Exercise goal. Locate the line that contains "[s'] is [s] with" in the entries below, then repeat it and every following line through the line that contains "intros HS. pose", exactly, and no others.

(Stored items)
(* ===== verification/Oms.v ===== *)
(** * The order management system ([oms.hpp], [oms.cpp])

    Parent orders, the child orders they are worked with, and the execution
    reports.  A command that fails throws; the calls of the mutation callback
    are recorded in order in [notified].  Quantities and prices are doubles. *)

From S2P Require Import Prelude.
From S2P Require Import Float.

Inductive RouteSide := RouteBuy | RouteSell.

Inductive ExecutionAlgorithm := AlgoMarket | TWAP | VWAP | POV | Iceberg.

Inductive OrderStatus := New | Working | PartiallyFilled | Filled | Cancelled | Rejected.

#[export] Instance OrderStatus_eq_dec : EqDecision OrderStatus.
Proof. solve_decision. Defined.

Definition to_string (s : OrderStatus) : string :=
  match s with
  | New => "NEW" | Working => "WORKING" | PartiallyFilled => "PARTIALLY_FILLED"
  | Filled => "FILLED" | Cancelled => "CANCELLED" | Rejected => "REJECTED"
  end.

Record ParentOrderRequest := {
  prq_symbol : string; prq_side : RouteSide; prq_quantity : double;
  prq_algorithm : ExecutionAlgorithm
}.

Record ParentOrder := {
  po_id : Z; po_symbol : string; po_side : RouteSide; po_algorithm : ExecutionAlgorithm;
  po_quantity : double; po_filled : double; po_remaining : double; po_status : OrderStatus;
  po_created : Z; po_updated : Z; po_child_ids : list Z
}.

Record ChildOrderRequest := {
  crq_parent_id : Z; crq_venue : string; crq_price : double; crq_quantity : double;
  crq_created : Z
}.

Record ChildOrder := {
  co_id : Z; co_parent_id : Z; co_venue : string; co_price : double; co_quantity : double;
  co_filled : double; co_remaining : double; co_status : OrderStatus;
  co_created : Z; co_updated : Z
}.

Record OmsExecutionReport := {
  xr_id : Z; xr_parent_id : Z; xr_child_id : Z; xr_venue : string; xr_price : double;
  xr_quantity : double; xr_notional : double; xr_fee : double; xr_timestamp : Z
}.

Inductive MutationType := ParentCreated | ParentUpdated | ChildCreated | ChildUpdated | FillRecorded.

#[export] Instance MutationType_eq_dec : EqDecision MutationType.
Proof. solve_decision. Defined.

Record MutationEvent := {
  ev_type : MutationType;
  ev_parent : option ParentOrder;
  ev_child : option ChildOrder;
  ev_fill : option OmsExecutionReport
}.
(** ** Updating a child

    [s'] is [s] with the open child [j] replaced by [c'], the reports by [rs],
    and the parent refreshed. *)
Lemma update_child_inv n s j c c' rs next t :
  oms_inv n s -> children_ s !! j = Some c -> terminal_status (co_status c) = false ->
  co_id c' = co_id c -> co_parent_id c' = co_parent_id c -> co_venue c' = co_venue c ->
  let s1 := {| next_parent_id_ := next_parent_id_ s; next_child_id_ := next_child_id_ s;
    next_execution_report_id_ := next; parents_ := parents_ s;
    children_ := <[j := c']> (children_ s); execution_reports_ := rs; notified := notified s |} in
  next = Z.of_nat (length rs) + 1 -> Z.of_nat (length rs) <= n ->
  child_ok (parents_ s) rs j c' ->
  (forall i, i <> j -> reported i rs = reported i (execution_reports_ s)) ->
  (forall k r, rs !! k = Some r -> report_ok (children_ s1) k r) ->
  exists p, parents_ s !! co_parent_id c = Some p /\
  oms_inv n (refresh_parent (co_parent_id c) t s1) /\
  parents_ (refresh_parent (co_parent_id c) t s1) !! co_parent_id c =
    Some (refreshed (<[j := c']> (children_ s)) t p).
Proof.
  intros I EC HT E1 E2 E3 s1 Hn Hl HCK HRep HR.
  destruct (ck_parent _ _ _ _ (oi_children _ _ I j c EC)) as (p & EP & Hj). exists p.
  split; [done|]. unfold refresh_parent. cbn [s1 parents_ children_]. rewrite EP.
  set (p' := refreshed _ t p).
  assert (po_status p <> Cancelled) as HCan.
  { intros HS. pose proof (pk_cancelled _ _ _ (oi_parents _ _ I _ _ EP) HS j c Hj EC). congruence. }
  assert (forall i q, parents_ s !! i = Some q -> exists q', (<[co_parent_id c := p']> (parents_ s)) !! i
    = Some q' /\ po_child_ids q' = po_child_ids q) as HQ.
  { intros i q Eq. destruct (decide (i = co_parent_id c)) as [->|Hi].
    - rewrite lookup_insert_eq. exists p'. split; [done|]. rewrite EP in Eq. injection Eq as ->.
      apply refreshed_ids.
    - rewrite lookup_insert_ne by done. by exists q. }
  split; [|cbn [set_parents parents_]; by rewrite lookup_insert_eq].
  assert (forall i d, child_ok (parents_ s) rs i d ->
    child_ok (<[co_parent_id c := p']> (parents_ s)) rs i d) as HP.
  { intros i d []. constructor; try done. destruct ck_parent0 as (q & Eq & Hq).
    destruct (HQ _ _ Eq) as (q' & -> & Eids). exists q'. by rewrite Eids. }
  constructor; cbn [s1 set_parents next_parent_id_ next_child_id_ next_execution_report_id_ parents_
    children_ execution_reports_]; try apply I; try done.
  - intros i q. rewrite lookup_insert. case_decide as D; [|apply I]. intros _. subst.
    by eapply (oi_parent_ids _ _ I).
  - intros i d. rewrite lookup_insert. case_decide as D; [|apply I]. intros _. subst.
    by eapply (oi_child_ids _ _ I).
  - intros i q. rewrite lookup_insert. case_decide as D.
    + intros [= <-]. subst i. eapply refreshed_ok; [by apply I|done|].
      intros id Hid. destruct (decide (id = j)) as [->|]; [rewrite lookup_insert_eq; eauto|].
      rewrite lookup_insert_ne by done. by apply (pk_children _ _ _ (oi_parents _ _ I _ _ EP)).
    + intros Eq. eapply parent_ok_ext; [by apply I|]. intros id Hid.
      rewrite lookup_insert_ne; [done|]. intros <-.
      destruct (pk_children _ _ _ (oi_parents _ _ I _ _ Eq) _ Hid) as (d & Ed & <-). congruence.
  - intros i d. rewrite lookup_insert. case_decide as D.
    + intros [= <-]. subst i. by apply HP.
    + intros Ed. apply HP. pose proof (oi_children _ _ I _ _ Ed) as []. constructor; try done.
      by rewrite HRep.
  - apply insert_keeps, I.
  - apply insert_keeps, I.
Qed.

(** A [notify] after the update. *)
Lemma notify_inv n e s : oms_inv n s -> oms_inv n (notify e s).
Proof. by intros []; constructor. Qed.
Record RoutePlan := {
  pl_complete : bool; pl_requested : double; pl_routed : double; pl_notional : double;
  pl_fees : double; pl_average_price : double; pl_legs : list RouteLeg
}.

Record CandidateLevel := {
  cl_venue : string; cl_price : double; cl_quantity : double; cl_taker_fee_bps : double;
  cl_latency_ms : double; cl_latency_cost : double; cl_effective_price : double;
  cl_level_index : nat
}.

Definition bps : double := dbl 10000.

Definition calculate_effective_price (price : double) (side : RouteSide)
    (taker_fee_bps latency_ms latency_cost_bps_per_ms : double) : double :=
  let total_cost_bps := dadd taker_fee_bps (dmul latency_ms latency_cost_bps_per_ms) in
  let cost_rate := ddiv total_cost_bps bps in
  match side with
  | RouteBuy => dmul price (dadd (dbl 1) cost_rate)
  | RouteSell => dmul price (dsub (dbl 1) cost_rate)
  end.

Definition valid_level (level : VenueLevel) : bool :=
  isfinite (vl_price level) && isfinite (vl_quantity level) &&
  dgt (vl_price level) dzero && dgt (vl_quantity level) dzero.

(** The checks of the arguments, in order. *)
Definition check_request (r : RouteRequest) : result unit :=
  guard_or (isfinite (rr_quantity r) && negb (dle (rr_quantity r) dzero))
    (invalid_argument "route quantity must be positive");;
  guard_or (isfinite (rr_limit_price r) && negb (dlt (rr_limit_price r) dzero))
    (invalid_argument "limit price must be non-negative");;
  guard_or (isfinite (rr_max_slippage_bps r) && negb (dlt (rr_max_slippage_bps r) dzero))
    (invalid_argument "maximum slippage must be non-negative");;
  guard_or (negb (rr_max_venue_count r =? 0))
    (invalid_argument "maximum venue count must be positive").

Definition quote_levels (side : RouteSide) (q : VenueQuote) : list VenueLevel :=
  match side with RouteBuy => vq_asks q | RouteSell => vq_bids q end.

Definition candidate (side : RouteSide) (q : VenueQuote) (index : nat) (level : VenueLevel)
    : CandidateLevel := {|
  cl_venue := vq_venue q; cl_price := vl_price level; cl_quantity := vl_quantity level;
  cl_taker_fee_bps := vq_taker_fee_bps q; cl_latency_ms := vq_latency_ms q;
  cl_latency_cost := vq_latency_cost_bps_per_ms q;
  cl_effective_price := calculate_effective_price (vl_price level) side (vq_taker_fee_bps q)
    (vq_latency_ms q) (vq_latency_cost_bps_per_ms q);
  cl_level_index := index |}.

(** The loop over the levels of one quote, from an index on. *)
Fixpoint quote_candidates (side : RouteSide) (q : VenueQuote) (index : nat)
    (levels : list VenueLevel) : list CandidateLevel :=
  match levels with
  | [] => []
  | level :: levels =>
      let rest := quote_candidates side q (S index) levels in
      if valid_level level then candidate side q index level :: rest else rest
  end.

Definition candidates (r : RouteRequest) (quotes : list VenueQuote) : list CandidateLevel :=
  concat ((fun q => if vq_healthy q
                    then quote_candidates (rr_side r) q 0 (quote_levels (rr_side r) q)
                    else []) <$> quotes).

(** The comparison that [std::sort] is given. *)
Definition precedes (side : RouteSide) (l r : CandidateLevel) : bool :=
  if negb (deq (cl_effective_price l) (cl_effective_price r)) then
    match side with
    | RouteBuy => dlt (cl_effective_price l) (cl_effective_price r)
    | RouteSell => dgt (cl_effective_price l) (cl_effective_price r)
    end
  else if negb (deq (cl_latency_ms l) (cl_latency_ms r))
  then dlt (cl_latency_ms l) (cl_latency_ms r)
  else if negb (bool_decide (cl_venue l = cl_venue r)) then String.ltb (cl_venue l) (cl_venue r)
  else bool_decide (cl_level_index l < cl_level_index r)%nat.

Definition sorts_before (side : RouteSide) (l r : CandidateLevel) : Prop :=
  precedes side r l = false.

#[export] Instance sorts_before_dec side : RelDecision (sorts_before side).
Proof. intros l r. unfold sorts_before. apply _. Defined.

#[export] Instance sorts_before_total side : Total (sorts_before side).
Proof.
  intros l r. unfold sorts_before. destruct (precedes side r l) eqn:E; [right|by left].
  revert E. unfold precedes. rewrite (deq_sym (cl_effective_price l)), (deq_sym (cl_latency_ms l)).
  destruct (deq (cl_effective_price r) (cl_effective_price l)); cbn [negb].
  2: { destruct side; apply dlt_asym. }
  destruct (deq (cl_latency_ms r) (cl_latency_ms l)); cbn [negb]; [|apply dlt_asym].
  repeat case_bool_decide; cbn [negb]; try congruence; try done; try lia.
  all: unfold String.ltb; rewrite (String.compare_antisym (cl_venue r));
    by destruct (String.compare _ _).
Qed.

(** The sorted candidates; levels that compare equal (a venue quoted twice)
    stay in the order of the quotes, an order that [std::sort] leaves open. *)
Definition sorted_candidates (r : RouteRequest) (quotes : list VenueQuote) : list CandidateLevel :=
  merge_sort (sorts_before (rr_side r)) (candidates r quotes).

Solution for this task.
    [s'] is [s] with the open child [j] replaced by [c'], the reports by [rs],
    and the parent refreshed. *)
Lemma update_child_inv n s j c c' rs next t :
  oms_inv n s -> children_ s !! j = Some c -> terminal_status (co_status c) = false ->
  co_id c' = co_id c -> co_parent_id c' = co_parent_id c -> co_venue c' = co_venue c ->
  let s1 := {| next_parent_id_ := next_parent_id_ s; next_child_id_ := next_child_id_ s;
    next_execution_report_id_ := next; parents_ := parents_ s;
    children_ := <[j := c']> (children_ s); execution_reports_ := rs; notified := notified s |} in
  next = Z.of_nat (length rs) + 1 -> Z.of_nat (length rs) <= n ->
  child_ok (parents_ s) rs j c' ->
  (forall i, i <> j -> reported i rs = reported i (execution_reports_ s)) ->
  (forall k r, rs !! k = Some r -> report_ok (children_ s1) k r) ->
  exists p, parents_ s !! co_parent_id c = Some p /\
  oms_inv n (refresh_parent (co_parent_id c) t s1) /\
  parents_ (refresh_parent (co_parent_id c) t s1) !! co_parent_id c =
    Some (refreshed (<[j := c']> (children_ s)) t p).
Proof.
  intros I EC HT E1 E2 E3 s1 Hn Hl HCK HRep HR.
  destruct (ck_parent _ _ _ _ (oi_children _ _ I j c EC)) as (p & EP & Hj). exists p.
  split; [done|]. unfold refresh_parent. cbn [s1 parents_ children_]. rewrite EP.
  set (p' := refreshed _ t p).
  assert (po_status p <> Cancelled) as HCan.
  { intros HS. pose proof (pk_cancelled _ _ _ (oi_parents _ _ I _ _ EP) HS j c Hj EC). congruence. }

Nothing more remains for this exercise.